The Duke and Duchess of Sussex on their wedding day. (Photo: Farrukh, Flickr Creative Commons)

The royals are coming – but do young Aussies care?

The countdown has begun to next week’s visit to Australia by the Duke and Duchess of Sussex – otherwise known as Prince Harry and Meghan Markle.

While the glamorous young couple may have boosted the Royal Family’s popularity, it appears that young Australians aren’t exactly keen to see them on their first joint visit to our shores.

The couple’s itinerary, released a few days ago, has them visiting Taronga Zoo and Bondi Beach, among other locations. Prince Harry will also launch the 2018 Invictus Games, an international sporting event for disabled and injured military personnel, which he established in 2013.

However, an Instagram poll by Hatch suggests a lacklustre response to the visit by the young Australian public. Thirty-three per cent of those polled (80 people aged between 13 and 30) said they had an interest in the Royal Family, yet 89 per cent won’t be getting on the next plane, train or automobile to shake the couple’s hands on the Sydney Opera House forecourt.

“I don’t plan to go see the royals.
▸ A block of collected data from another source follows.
Record msrp_database : Type := mkMsrpDb {
  ms_mrp_db : mrp_database;
  ms_list : list msrp_attribute;
  ms_send_empty : bool;
  interesting_stream_ids : eui64set;
  enable_pruning : bool
}.

Definition MSRP_ETYPE : Z := 0x22EA.
Definition MSRP_PROT_VER : Z := 0.
Definition MSRP_ADDR : list Z := [0x01; 0x80; 0xC2; 0x00; 0x00; 0x0E].
Definition type_code (t : msrp_type) : Z :=
  match t with TALKER_ADV => 1 | TALKER_FAILED => 2 | LISTENER => 3 | DOMAIN => 4 end.
Definition LISTENER_IGNORE : Z := 0.
Definition LISTENER_ASKFAILED : Z := 1.
Definition LISTENER_READY : Z := 2.
Definition LISTENER_READYFAIL : Z := 3.

Definition msrp_attrib_type_string (t : Z) : string :=
  if t =? 1 then "Talker Advertise" else if t =? 2 then "Talker Failed"
  else if t =? 3 then "Listener" else if t =? 4 then "Domain" else "TYPE ???".

Definition ms_set_mrp (d : mrp_database) (m : msrp_database) : msrp_database :=
  mkMsrpDb d (ms_list m) (ms_send_empty m) (interesting_stream_ids m) (enable_pruning m).
Definition ms_set_list (l : list msrp_attribute) (m : msrp_database) : msrp_database :=
  mkMsrpDb (ms_mrp_db m) l (ms_send_empty m) (interesting_stream_ids m) (enable_pruning m).
Definition ms_set_empty (b : bool) (m : msrp_database) : msrp_database :=
  mkMsrpDb (ms_mrp_db m) (ms_list m) b (interesting_stream_ids m) (enable_pruning m).
Definition ms_set_ids (s : eui64set) (m : msrp_database) : msrp_database :=
  mkMsrpDb (ms_mrp_db m) (ms_list m) (ms_send_empty m) s (enable_pruning m).

Definition ms_set_value (v : msrp_value) (x : msrp_attribute) : msrp_attribute :=
  mkMs v (ms_substate x) (ms_operation x) (ms_applicant x) (ms_registrar x).
Definition ms_set_substate (s : Z) (x : msrp_attribute) : msrp_attribute :=
  mkMs (ms_value x) s (ms_operation x) (ms_applicant x) (ms_registrar x).
Definition ms_set_operation (o : msrp_operation) (x : msrp_attribute) : msrp_attribute :=
  mkMs (ms_value x) (ms_substate x) o (ms_applicant x) (ms_registrar x).
Definition ms_set_applicant (a : mrp_applicant_attribute) (x : msrp_attribute) : msrp_attribute :=
  mkMs (ms_value x) (ms_substate x) (ms_operation x) a (ms_registrar x).
Definition ms_set_registrar (r : mrp_registrar_attribute) (x : msrp_attribute) : msrp_attribute :=
  mkMs (ms_value x) (ms_substate x) (ms_operation x) (ms_applicant x) r.

(** Only the state of the registrar is changed. *)
Definition ms_force_notify (x : msrp_attribute) : msrp_attribute :=
  let r := ms_registrar x in
  ms_set_registrar (mkRegistrar MT (reg_notify r) (reg_macaddr r) (reg_previous_state r)) x.
Definition ms_set_notify (n : mrp_notify) (x : msrp_attribute) : msrp_attribute :=
  ms_set_registrar (set_reg (reg_state (ms_registrar x)) n (ms_registrar x)) x.
Definition ms_set_source (m : list Z) (x : msrp_attribute) : msrp_attribute :=
  ms_set_registrar (mkRegistrar (reg_state (ms_registrar x)) (reg_notify (ms_registrar x)) m
                      (reg_previous_state (ms_registrar x))) x.
Definition ms_set_tx (tx : bool) (x : msrp_attribute) : msrp_attribute :=
  let a := ms_applicant x in
  ms_set_applicant (mkApplicant (app_state a) tx (app_sndmsg a) (app_encode a) (app_previous_state a)) x.

(** The global [MSRP_db]: null, released or pointing to a database. *)
Inductive ms_dbptr : Type := MsNoDb | MsFreedDb | MsDb (m : msrp_database).

Record msrp_world : Type := mkMsrp {
  MSRP_db : ms_dbptr;
  ms_frames : list (list Z);
  ms_messages : list (sockaddr_in * list Z)
}.

Abbreviation MSRP := (M msrp_world).

Definition ms_the_db : MSRP msrp_database := fun w =>
  match MSRP_db w with
  | MsNoDb => Fault NullDeref
  | MsFreedDb => Fault WildPointer
  | MsDb m => Ok (m, w)
  end.
Definition ms_put_db (m : msrp_database) : MSRP unit :=
  modify (fun w => mkMsrp (MsDb m) (ms_frames w) (ms_messages w)).
Definition ms_upd_db (f : msrp_database -> msrp_database) : MSRP unit := m ← ms_the_db; ms_put_db (f m).
Definition ms_upd_mrp (f : mrp_database -> mrp_database) : MSRP unit :=
  ms_upd_db (fun m => ms_set_mrp (f (ms_mrp_db m)) m).
Definition ms_send_ctl_msg (c : sockaddr_in) (text : list Z) : MSRP unit :=
  modify (fun w => mkMsrp (MSRP_db w) (ms_frames w) (ms_messages w ++ [(c, text)])).

Fixpoint ms_each {A} (f : A -> MSRP unit) (l : list A) : MSRP unit :=
  match l with
  | [] => mret tt
  | x :: l' => f x ;; ms_each f l'
  end.

(** ** The attribute list *)

(** What [msrp_lookup] compares. *)
Inductive msrp_key : Type :=
  | KTalker (id : list Z)
  | KListener (id : list Z)
  | KDomain (class : Z).

#[global] Instance msrp_key_eq_dec : EqDecision msrp_key.
Proof. solve_decision. Defined.

Definition key_of (v : msrp_value) : msrp_key :=
  match v with
  | TalkerAdv t | TalkerFailed t => KTalker (StreamID t)
  | Listener t => KListener (StreamID t)
  | Domain d => KDomain (SRclassID d)
  end.

(** Types that may match, then the class or the stream identifier. *)
Definition same_key (a r : msrp_key) : bool :=
  match a, r with
  | KTalker i, KTalker j | KListener i, KListener j => memcmp i j =? 0
  | KDomain c, KDomain d => c =? d
  | _, _ => false
  end.

Fixpoint msrp_lookup (k : msrp_key) (l : list msrp_attribute) : option msrp_attribute :=
  match l with
  | [] => None
  | a :: l' => if same_key (key_of (ms_value a)) k then Some a else msrp_lookup k l'
  end.

Fixpoint msrp_count_type (t : msrp_type) (l : list msrp_attribute) : Z :=
  match l with
  | [] => 0
  | a :: l' => (if decide (t = value_type (ms_value a)) then 1 else 0) + msrp_count_type t l'
  end.

(** The memory of [msrpdu_domain_t], on a little-endian machine. *)
Definition domain_image (d : msrp_domain) : list Z :=
  [SRclassID d; SRclassPriority d; neighborSRclassPriority d; 0;
   SRclassVID d mod 256; SRclassVID d / 256 mod 256].

(** The order within a type. *)
Definition value_before (v w : msrp_value) : bool :=
  match v, w with
  | TalkerAdv a, TalkerAdv b | TalkerFailed a, TalkerFailed b | Listener a, Listener b =>
      memcmp (StreamID a) (StreamID b) <? 0
  | Domain a, Domain b => memcmp (domain_image a) (domain_image b) <? 0
  | _, _ => false
  end.

Fixpoint msrp_add (r : msrp_attribute) (l : list msrp_attribute) : list msrp_attribute :=
  match l with
  | [] => [r]
  | a :: l' =>
      if decide (value_type (ms_value r) = value_type (ms_value a)) then
        if value_before (ms_value a) (ms_value r) then
          match l' with
          | [] => [a; r]
          | n :: _ => if decide (value_type (ms_value a) = value_type (ms_value n)) then a :: msrp_add r l'
                      else a :: r :: l'
          end
        else r :: l
      else a :: msrp_add r l'
  end.

(** Updates the attribute a key points to. *)
Fixpoint ms_at (k : msrp_key) (f : msrp_attribute -> msrp_attribute) (l : list msrp_attribute)
  : list msrp_attribute :=
  match l with
  | [] => []
  | a :: l' => if same_key (key_of (ms_value a)) k then f a :: l' else a :: ms_at k f l'
  end.

Fixpoint ms_unlink (k : msrp_key) (l : list msrp_attribute) : list msrp_attribute :=
  match l with
  | [] => []
  | a :: l' => if same_key (key_of (ms_value a)) k then l' else a :: ms_unlink k l'
  end.

Definition zero_talk : talk_listen := mkTalk (replicate 8 0) (replicate 6 0) 0 0 0 0 0 (replicate 8 0) 0.
Definition stream (id : list Z) : talk_listen := mkTalk id (replicate 6 0) 0 0 0 0 0 (replicate 8 0) 0.

(** An attribute as [msrp_alloc] returns it, with its value filled in. *)
Definition ms_fresh (v : msrp_value) : msrp_attribute :=
  mkMs v 0 OPERATION_REGISTER (mkApplicant VO false SND_NULL ENCODE_OPTIONAL None)
    (mkRegistrar MT NOTIFY_NONE (replicate 6 0) None).

(** The loop counts down from the last byte and does not reach the first one. *)
Definition msrp_increment_streamid (streamid : list Z) : list Z := increment_from 7 streamid.

(** The failure information of [r] for the talker declaration [t]. *)
Definition merge_failure (r t : talk_listen) : talk_listen :=
  mkTalk (StreamID t) (Dest_Addr t) (Vlan_ID t) (MaxFrameSize t) (MaxIntervalFrames t) (PriorityAndRank t)
    (AccumulatedLatency t) (BridgeID r) (FailureCode r).

(** A talker declaration: of the type of [r], with its failure information. *)
Definition merge_talker (r : msrp_attribute) (rt : talk_listen) (a : msrp_attribute) (at_ : talk_listen)
  : msrp_attribute :=
  if decide (ms_operation r = ms_operation a) then
    let t := merge_failure rt at_ in
    match ms_value a, ms_value r with
    | TalkerAdv _, TalkerFailed _ => ms_force_notify (ms_set_value (TalkerFailed t) a)
    | TalkerFailed _, TalkerAdv _ => ms_force_notify (ms_set_value (TalkerAdv t) a)
    | TalkerAdv _, _ => ms_set_value (TalkerAdv t) a
    | _, _ => ms_set_value (TalkerFailed t) a
    end
  else a.

Definition merge_domain (rd ad : msrp_domain) (a : msrp_attribute) : msrp_attribute :=
  if (SRclassPriority ad =? SRclassPriority rd) && (SRclassVID ad =? SRclassVID rd) then a
  else ms_force_notify
         (ms_set_value (Domain (mkDomain (SRclassID ad) (SRclassPriority ad) (SRclassPriority rd) (SRclassVID rd))) a).

(** A listener declaration whose substate changes. *)
Definition merge_listener (r a : msrp_attribute) : msrp_attribute :=
  ms_force_notify (if decide (ms_operation r = ms_operation a) then ms_set_substate (ms_substate r) a else a).

(** ** Vectors

    [msrp_emit_domainvectors], [msrp_emit_talkervectors] (for both types of talker
    declarations) and [msrp_emit_listenvectors] are copies of one routine; a [ms_kind]
    has what differs between them. *)

Record ms_kind : Type := mkMsKind {
  sk_type : msrp_type;
  sk_length : nat;        (* AttributeLength *)
  sk_vector_size : nat;   (* vector_size *)
  sk_pack : bool;         (* contiguous attributes share a vector *)
  sk_four : bool          (* a vector has four-packed events *)
}.

Definition domain_kind : ms_kind := mkMsKind DOMAIN 4 5 false false.
Definition talker_kind (failed : bool) : ms_kind :=
  if failed then mkMsKind TALKER_FAILED 34 37 true false else mkMsKind TALKER_ADV 25 28 true false.
Definition listener_kind : ms_kind := mkMsKind LISTENER 8 13 true true.

Definition talk_bytes (t : talk_listen) : list Z :=
  StreamID t ++ Dest_Addr t ++ be_bytes 2 (Vlan_ID t) ++ be_bytes 2 (MaxFrameSize t) ++
  be_bytes 2 (MaxIntervalFrames t) ++ [PriorityAndRank t] ++ be_bytes 4 (AccumulatedLatency t).
(* ===== verification/MsrpEvent.v ===== *)
(** * MSRP: events

    [ms_spec_event] says what an event does to the table of records; [msrp_event] is
    shown to implement it and to keep the invariant of the database.  The two machines
    of an attribute are those of an MVRP attribute, so their lemmas are shared. *)

From stdpp Require Import gmultiset.
From S2P Require Import Prelude.
From S2P Require Import CText.
From S2P Require Import Mrp.
From S2P Require Import MrpText.
From S2P Require Import MrpTheory.
From S2P Require Import Mvrp.
From S2P Require Import MvrpTheory.
From S2P Require Import MvrpEmit.
From S2P Require Import MvrpEvent.
From S2P Require Import Mmrp.
From S2P Require Import MmrpTheory.
From S2P Require Import MmrpEmit.
From S2P Require Import MmrpEvent.
From S2P Require Import EuiSet.
From S2P Require Import Msrp.
From S2P Require Import MsrpRun.
From S2P Require Import MsrpTheory.
From S2P Require Import MsrpEmit.

Open Scope Z_scope.
Local Abbreviation length := List.length.

(** ** The abstract machine *)

Definition rec_states (f : entry -> entry) (r : ms_record) : ms_record :=
  mkRec (r_value r) (r_substate r) (r_operation r) (f (r_states r)).

(** A record nobody declares and nobody registers is dropped. *)
Definition rec_keep (r : ms_record) : option ms_record := if idle (r_states r) then None else Some r.

(** The registrar is emptied, so that the next Join is notified. *)
Definition rec_renew (r : ms_record) : ms_record := rec_states (fun p => (p.1, MT)) r.

Definition is_failed (v : msrp_value) : bool := bool_decide (value_type v = TALKER_FAILED).

(** What a declaration [q] of a known attribute [a] changes: a talker turns into the
    advertise or failed form last declared in its direction, a listener takes over the
    substate (if it is behind AskingFailed, only when a talker is known), a domain takes
    over the priority of the neighbour and the VLAN. *)
Definition rec_merge (known : bool) (q a : ms_record) : ms_record :=
  let same := bool_decide (r_operation q = r_operation a) in
  match r_value a, r_value q with
  | (TalkerAdv t | TalkerFailed t), (TalkerAdv u | TalkerFailed u) =>
      if same then
        let t := merge_failure u t in
        let a' := mkRec (if is_failed (r_value q) then TalkerFailed t else TalkerAdv t) (r_substate a) (r_operation a)
                    (r_states a) in
        if bool_decide (value_type (r_value a) = value_type (r_value q)) then a' else rec_renew a'
      else a
  | Listener _, Listener _ =>
      if (r_substate a =? r_substate q) || (r_substate a =? LISTENER_ASKFAILED) && negb known then a
      else rec_renew (mkRec (r_value a) (if same then r_substate q else r_substate a) (r_operation a) (r_states a))
  | Domain d, Domain u =>
      if (SRclassPriority d =? SRclassPriority u) && (SRclassVID d =? SRclassVID u) then a
      else rec_renew (mkRec (Domain (mkDomain (SRclassID d) (SRclassPriority d) (SRclassPriority u) (SRclassVID u)))
                        (r_substate a) (r_operation a) (r_states a))
  | _, _ => a
  end.

(** An event [e] for the attribute with the declaration [q]. *)
Definition rec_attribute (p2pmac : Z) (e : mrp_event) (known : bool) (q : ms_record) (o : option ms_record)
  : option ms_record :=
  match o, e with
  | None, EVENT_RMT => None
  | _, _ =>
      rec_keep (rec_states (fun p => (app_next p2pmac e p, reg_next (as_registrar e) p.2))
                  (match o with Some a => rec_merge known q a | None => q end))
  end.

(** Whether a talker of the listener's stream is known. *)
Definition talker_known (k : msrp_key) (t : gmap msrp_key ms_record) : bool :=
  match k with KListener id => bool_decide (is_Some (t !! KTalker id)) | _ => false end.

(** With pruning, a talker is of interest if its stream is in the set [X] or a listener
    of the stream is known. *)
Definition of_interest (pruning : bool) (X : gmultiset Z) (t : gmap msrp_key ms_record) (v : msrp_value) : bool :=
  match v with
  | TalkerAdv s | TalkerFailed s =>
      negb pruning || bool_decide (be_val (StreamID s) ∈ X) || bool_decide (is_Some (t !! KListener (StreamID s)))
  | _ => true
  end.

Definition ms_spec_event (p2pmac : Z) (pruning : bool) (X : gmultiset Z) (e : mrp_event) (q : option ms_record)
    (t : gmap msrp_key ms_record) : gmap msrp_key ms_record :=
  let both e' := rec_states (fun p => (app_next p2pmac e' p, reg_next e' p.2)) in
  match e with
  | EVENT_LVATIMER => both EVENT_TXLA <$> t
  | EVENT_RLA =>
      match q with
      | Some q => (fun r => if bool_decide (value_type (r_value r) = value_type (r_value q)) then both EVENT_RLA r else r) <$> t
      | None => t
      end
  | EVENT_TX => rec_states (fun p => (app_next p2pmac EVENT_TX p, p.2)) <$> t
  | EVENT_LVTIMER => omap (fun r => rec_keep (rec_states (fun p => (p.1, reg_next EVENT_LVTIMER p.2)) r)) t
  | EVENT_NEW | EVENT_JOIN | EVENT_RNEW | EVENT_RJOININ | EVENT_RJOINMT | EVENT_LV
  | EVENT_RIN | EVENT_RMT | EVENT_RLV =>
      match q with
      | Some q =>
          let k := key_of (r_value q) in
          if of_interest pruning X t (r_value q)
          then partial_alter (rec_attribute p2pmac e (talker_known k t) q) k t
          else t
      | None => t
      end
  | _ => t
  end.

(** ** The machines of an attribute *)

Definition ms_machines (x : msrp_attribute) : mvrp_attribute := mkAttrib 0 (ms_applicant x) (ms_registrar x).
Definition ms_with (y : mvrp_attribute) (x : msrp_attribute) : msrp_attribute :=
  mkMs (ms_value x) (ms_substate x) (ms_operation x) (applicant y) (registrar y).

(** ** The invariant *)

Record ms_attr_ok (x : msrp_attribute) : Prop := {
  ma_value : ms_value_ok (ms_value x);
  ma_substate : is_u32 (ms_substate x);
  ma_source : octets 6 (reg_macaddr (ms_registrar x))
}.

Definition ms_silent (x : msrp_attribute) : Prop := reg_notify (ms_registrar x) = NOTIFY_NONE.

(** A leaving attribute is guarded by the leave timer. *)
Definition ms_guarded (db : mrp_database) (x : msrp_attribute) : Prop := guarded db (ms_machines x).

(** Holds within an event, when notifications may be pending. *)
Record ms_Inv0 (m : msrp_database) : Prop := {
  ms_inv_keys : NoDup (ms_key <$> ms_list m);
  ms_inv_attrs : Forall ms_attr_ok (ms_list m);
  ms_inv_armed : armed (ms_mrp_db m);
  ms_inv_leaving : Forall (ms_guarded (ms_mrp_db m)) (ms_list m);
  ms_inv_ids : exists es, holds (interesting_stream_ids m) es
}.

(** Holds between events. *)
Record ms_Inv (m : msrp_database) : Prop := {
  ms_inv_inv0 : ms_Inv0 m;
  ms_inv_silent : Forall ms_silent (ms_list m);
  ms_inv_flag : ms_send_empty m = false
}.

(** The interesting streams of a database. *)
Definition interesting (m : msrp_database) : gmultiset Z :=
  match entries (interesting_stream_ids m) with Ok es => keys es | Fault _ => ∅ end.
(** The messages of a PDU, in order. *)
Lemma ms_message_loop_wire buf msgs : forall pre endmarks saw sz post fuel m fr ms,
  buf = pre ++ ms_messages_bytes msgs ++ 0 :: 0 :: post -> settled m -> Forall ms_message_ok msgs -> (2 * length msgs < fuel)%nat -> Z.of_nat (length buf) < 2 ^ 16 ->
  safe (ms_message_loop E p2pmac STATION_ADDR fuel buf src (length pre + length (ms_messages_bytes msgs) + 2)
          (length pre) endmarks saw sz)
    (fun rc w => rc = 0 /\ exists m' fr' ms', w = ms_at_db m' fr' ms' /\ ms_stable m m' /\
       ms_table (ms_list m') = ms_rx_messages p2pmac pruning X msgs saw (ms_table (ms_list m))) (ms_at_db m fr ms).
Proof using All.
  unfold ms_messages_bytes.
  induction msgs as [|[t gs] msgs IH]; intros pre endmarks saw sz post [|[|fuel]] m fr ms Hbuf0 HS HF Hfuel Hmax;
    cbn [length] in Hfuel; try lia; cbn [ms_message_loop map concat length].
  1,2: destruct (Nat.ltb_spec (length pre + 2) (length pre + 0 + 2)) as [|_]; [lia|];
    apply wp_ret; split; [done|]; exists m, fr, ms; split_and!; [done|apply ms_stable_refl, HS|done].
  apply Forall_cons in HF as [[Hgs Hne] HF]. cbn [fst snd] in Hgs, Hne.
  set (rest := concat (map (fun '(t, gs) => ms_message t gs) msgs)) in *.
  set (eof := (length pre + length (ms_message t gs ++ rest) + 2)%nat).
  assert (Hbuf : buf = pre ++ ms_message t gs ++ rest ++ 0 :: 0 :: post)
    by (rewrite Hbuf0; cbn [map concat]; by rewrite <- !(assoc_L (++))).
  pose proof (f_equal length Hbuf) as Hlb. rewrite !length_app in Hlb. cbn [length] in Hlb.
  set (W := length (ms_wire gs)).
  assert (HL : length (ms_message t gs) = (W + 6)%nat).
  { unfold ms_message. rewrite !length_app, length_be_bytes. cbn [length]. fold W. lia. }
  assert (Heof : eof = (length pre + (W + 6) + length rest + 2)%nat) by (unfold eof; rewrite length_app, HL; lia).
  pose proof (ms_wire_nonempty t gs Hgs Hne) as Hw. fold W in Hw.
  set (pre4 := pre ++ [type_code t; Z.of_nat (sk_length (kind_of t))] ++ be_bytes 2 (Z.of_nat (length (ms_wire gs) + 2))).
  assert (Hpre4 : length pre4 = (length pre + 4)%nat).
  { unfold pre4. rewrite !length_app, length_be_bytes. cbn [length]. lia. }
  assert (Hb4 : buf = pre4 ++ ms_wire gs ++ 0 :: 0 :: rest ++ 0 :: 0 :: post).
  { rewrite Hbuf. unfold ms_message, pre4. by rewrite <- !(assoc_L (++)). }
  assert (Hr0 : rd buf (length pre) = Ok (type_code t)) by (rewrite Hbuf; by apply rd_at).
  assert (Hr1 : rd buf (length pre + 1) = Ok (Z.of_nat (sk_length (kind_of t)))).
  { rewrite Hbuf. unfold ms_message. cbn [app]. rewrite cons_middle, (assoc_L (++)). apply rd_at. by rewrite length_app. }
  destruct (Nat.ltb_spec (length pre + 2) eof) as [_|]; [|lia].
  apply wp_bind; eapply wp_lift; [exact Hr0|]. apply wp_bind; eapply wp_lift; [exact Hr1|].
  assert (Hty : (type_code t =? 0) = false /\ type_of_code (type_code t) = Some t) by (by destruct t).
  destruct Hty as [-> ->]. cbn [andb]. rewrite Z.eqb_refl. cbn [negb]. cbv zeta.
  apply wp_bind; eapply wp_lift; [rewrite Hbuf; apply ms_check_len_wire; [done|done|lia|lia]|]. cbn [negb].
  pose proof (ms_wire_count t gs Hgs) as Hc. fold W in Hc.
  pose proof (ms_vector_loop_wire t gs pre4 saw sz (rest ++ 0 :: 0 :: post) eof (S (length buf)) m fr ms HS Hgs) as Hvl.
  rewrite <- Hb4, Hpre4 in Hvl. fold W in Hvl. apply wp_bind. eapply wp_mono; [apply Hvl; lia|].
  intros r w (m1&fr1&ms1&sz1&->&Hs1&Hr). cbn [ms_rx_messages].
  destruct (ms_rx_vectors p2pmac pruning X t gs saw (ms_table (ms_list m))) as [tab saw']. destruct Hr as [-> <-].
  pose proof (set_up_stable _ _ _ _ HS Hs1) as HS1.
  (* the end mark of the message *)
  set (p1 := (length pre + 4 + W)%nat).
  assert (Hz0 : rd buf p1 = Ok 0).
  { rewrite Hb4, (assoc_L (++)). apply rd_at. rewrite length_app, Hpre4. done. }
  assert (Hz1 : rd buf (p1 + 1) = Ok 0).
  { rewrite Hb4, (assoc_L (++)), cons_middle, (assoc_L (++)). apply rd_at. rewrite !length_app, Hpre4. done. }
  destruct (Nat.ltb_spec (p1 + 2) eof) as [_|]; [|unfold p1 in *; lia].
  apply wp_bind; eapply wp_lift; [exact Hz0|]. apply wp_bind; eapply wp_lift; [exact Hz1|].
  cbn [Z.eqb andb Z.add Z.ltb Z.compare Pos.compare Pos.compare_cont].
  pose proof (IH (pre ++ ms_message t gs) 1 saw' sz1 post fuel m1 fr1 ms1) as Hrec.
  rewrite <- (assoc_L (++)), length_app, HL in Hrec.
  replace (length pre + (W + 6))%nat with (p1 + 2)%nat in Hrec by (unfold p1; lia).
  replace (p1 + 2 + length rest + 2)%nat with eof in Hrec by (unfold p1; lia).
  eapply wp_mono; [apply Hrec; [done|done|done|lia|done]|].
  intros rc w (->&m2&fr2&ms2&->&Hs2&Ht2). split; [done|]. exists m2, fr2, ms2.
  split_and!; [done|by eapply ms_stable_trans|done].
Qed.

Lemma ms_eth_header_length : length (ms_eth_header src) = 15%nat.
Proof using Hsrc. unfold ms_eth_header. destruct Hsrc as [_ Hl]. by rewrite !length_app, Hl, length_be_bytes. Qed.

Lemma ms_read_eth rest :
  let buf := ms_eth_header src ++ rest in
  read_bytes buf 12 2 = Ok (be_bytes 2 MSRP_ETYPE) /\
  read_bytes buf 0 6 = Ok MSRP_ADDR /\ read_bytes buf 6 6 = Ok src.
Proof using Hsrc.
  assert (Hl : (15 <= length (ms_eth_header src ++ rest))%nat) by (rewrite length_app, ms_eth_header_length; clear; lia).
  cbv zeta. rewrite !read_bytes_Ok by (clear -Hl; lia). clear Hl. destruct Hsrc as [_ Hls]. clear Hsrc.
  destruct src as [|a [|b [|c [|d [|e [|f [|]]]]]]]; try discriminate Hls. done.
Qed.

Lemma ms_messages_count msgs : Forall ms_message_ok msgs -> (6 * length msgs <= length (ms_messages_bytes msgs))%nat.
Proof using.
  unfold ms_messages_bytes. induction 1 as [|[t gs] msgs _ _ IH]; [done|]. cbn [map concat length].
  unfold ms_message at 1. rewrite !length_app, length_be_bytes. cbn [length]. clear Hst. lia.
Qed.

(** The whole frame. *)
Lemma ms_recv_pdu_wp msgs m fr ms :
  settled m -> Forall ms_message_ok msgs -> (length (ms_pdu src msgs) <= MAX_FRAME_SIZE)%nat ->
  safe (msrp_recv_msg E p2pmac STATION_ADDR (ms_pdu src msgs))
    (fun rc w => rc = 0 /\ exists m' fr' ms', w = ms_at_db m' fr' ms' /\ ms_stable m m' /\
       ms_table (ms_list m') = ms_rx_messages p2pmac pruning X msgs [] (ms_table (ms_list m))) (ms_at_db m fr ms).
Proof using All.
  intros HS HF Hlen. set (W := length (ms_messages_bytes msgs)).
  assert (Hfl : length (ms_pdu src msgs) = (15 + W + 2)%nat).
  { unfold ms_pdu. rewrite !length_app, ms_eth_header_length. cbn [length]. fold W. lia. }
  unfold msrp_recv_msg. rewrite Hfl. set (zs := replicate _ 0).
  assert (Hzs : length zs = (MAX_FRAME_SIZE - (15 + W + 2))%nat) by apply length_replicate.
  replace (ms_pdu src msgs ++ zs) with (ms_eth_header src ++ ms_messages_bytes msgs ++ 0 :: 0 :: zs)
    by (unfold ms_pdu; by rewrite <- !(assoc_L (++))).
  destruct (ms_read_eth (ms_messages_bytes msgs ++ 0 :: 0 :: zs)) as (H1&H2&H3).
  pose proof (ms_message_loop_wire (ms_eth_header src ++ ms_messages_bytes msgs ++ 0 :: 0 :: zs) msgs
    (ms_eth_header src) 0 [] None zs (S (length (ms_eth_header src ++ ms_messages_bytes msgs ++ 0 :: 0 :: zs))) m fr ms
    eq_refl HS HF) as Hloop.
  set (buf := ms_eth_header src ++ _) in *. rewrite ms_eth_header_length in Hloop. fold W in Hloop.
  pose proof (ms_messages_count msgs HF) as Hc. fold W in Hc.
  assert (Hlb : length buf = MAX_FRAME_SIZE).
  { unfold buf. rewrite !length_app, ms_eth_header_length. cbn [length]. fold W. rewrite Hzs. lia. }
  destruct (Nat.leb_spec (15 + W + 2) 0) as [|_]; [lia|].
  destruct (Nat.ltb_spec (15 + W + 2) (ETH_HDR + 1 + 2)) as [Hlt|_]; [unfold ETH_HDR in Hlt; lia|].
  apply wp_bind; eapply wp_lift; [exact H1|]. change (be_val (be_bytes 2 MSRP_ETYPE) =? MSRP_ETYPE) with true. cbn [negb].
  apply wp_bind; eapply wp_lift; [exact H2|]. rewrite bool_decide_eq_true_2 by done. cbn [negb].
  apply wp_bind; eapply wp_lift; [exact H3|]. change (ETH_HDR + 1)%nat with 15%nat.
  apply Hloop; [|rewrite Hlb; unfold MAX_FRAME_SIZE; lia]. rewrite Hlb in *. unfold MAX_FRAME_SIZE in *. lia.
Qed.

End Wire.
Even though I enjoy them in theory, I don’t feel passionate enough to give up my time to go and see them for something that I’ll most likely see on the news,” said Madeline Dantier, a 19-year-old floristry student.

“I don’t follow them or have an interest in their lives and wouldn’t go out of my way to see them,” said Jake Fleming, a 19-year-old tradesman.

Rebecca Wynn-Jones, 23, said she’s still unsure of what they actually do or what their purpose is.

“I’m not interested in going to see them at all, plus it would be super busy.”

It’s been a big year for the Royal Family, with Prince Harry and Ms Markle’s wedding, the birth of Prince William and the Duchess of Cambridge’s third child, and the global success of the Netflix series The Crown.

The majority of young people believe the Duke and Duchess of Sussex have been the main driving force in rising royal popularity. A total of 88 per cent of poll respondents credit the latter’s famous profile as the key factor.

“I think the wedding of Harry and Meghan has increased the royals’ popularity because they are young and fresh, plus Meghan was a very popular actress, so that’s already drawing a fan base regardless of her royal status,” said Ms Dantier.

“I think if Harry had married someone without such a high profile in the media beforehand, there wouldn’t be much or as much attention paid towards them as there has been,” said Mr Fleming.

While it appears that not many young Australians will be attending the public events to see the couple, 78 per cent of people believe that it will be one of the most popular royal tours to date.

What will the royals be doing here?

The official schedule of their 10-day Australian visit contains multiple engagements. The Duke and Duchess will be in Sydney for six days as well as heading to the regional NSW city of Dubbo and to Queensland’s Fraser Island.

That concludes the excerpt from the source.